> [WHAT YOU HAVE TO DO] Go through the records and report each line in which the word "Inductive" occurs.

____

(** What the log says of a combatant that may move but has nothing to
    attack with. *)
Definition forfeit_message (p : Pokemon) : string :=
  match moves p with
  | [] => name p +:+ " has no moves and cannot attack!"
  | _ => name p +:+ " has no attacking moves and struggles helplessly!"
  end.

(** [p'] is [p] up to its status conditions and their counters. *)
Definition same_body (p p' : Pokemon) : Prop :=
  p' = set_status p (status_effects p') (status_turns p').

(** The major conditions a combatant holds, in the order of its list. *)
Definition majors (l : list StatusEffect) : list StatusEffect :=
  filter (fun s => s ∈ StatusEffectManager.major_statuses) l.

(** The invariant of the data model: at most one major condition. *)
Definition status_ok (p : Pokemon) : Prop :=
  (length (majors (status_effects p)) ≤ 1)%nat.

(** The phases inside a round: a [can_move] check, an attack that did not
    raise, or one iteration of the end-of-turn loop. *)
Inductive phase_step (db : PokemonDatabase) : BattleState → BattleState → Prop :=
  | step_gate who td st :
      phase_step db st (BattleSimulator.gate who td st).2
  | step_first_attack first_pokemon second_pokemon td st td' st' :
      BattleSimulator.first_attack db first_pokemon second_pokemon td st
      = Ok (td', st') →
      phase_step db st st'
  | step_second_attack first_pokemon second_pokemon td st td' st' :
      BattleSimulator.second_attack db first_pokemon second_pokemon td st
      = Ok (td', st') →
      phase_step db st st'
  | step_status pkmn td st :
      phase_step db st (BattleSimulator.status_phase pkmn td st).2.

(** The points of a battle: a state follows another by the start of a
    round, by a phase of the round, or by the logging of the round. *)
Inductive battle_step (db : PokemonDatabase) : BattleState → BattleState → Prop :=
  | step_begin st :
      battle_step db st (BattleSimulator.begin_round st)
  | step_phase st st' :
      phase_step db st st' → battle_step db st st'
  | step_append td st :
      battle_step db st (BattleSimulator.append_turn td st).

____

> [OUTPUT OF THE TASK]
Inductive phase_step (db : PokemonDatabase) : BattleState → BattleState → Prop :=
Inductive battle_step (db : PokemonDatabase) : BattleState → BattleState → Prop :=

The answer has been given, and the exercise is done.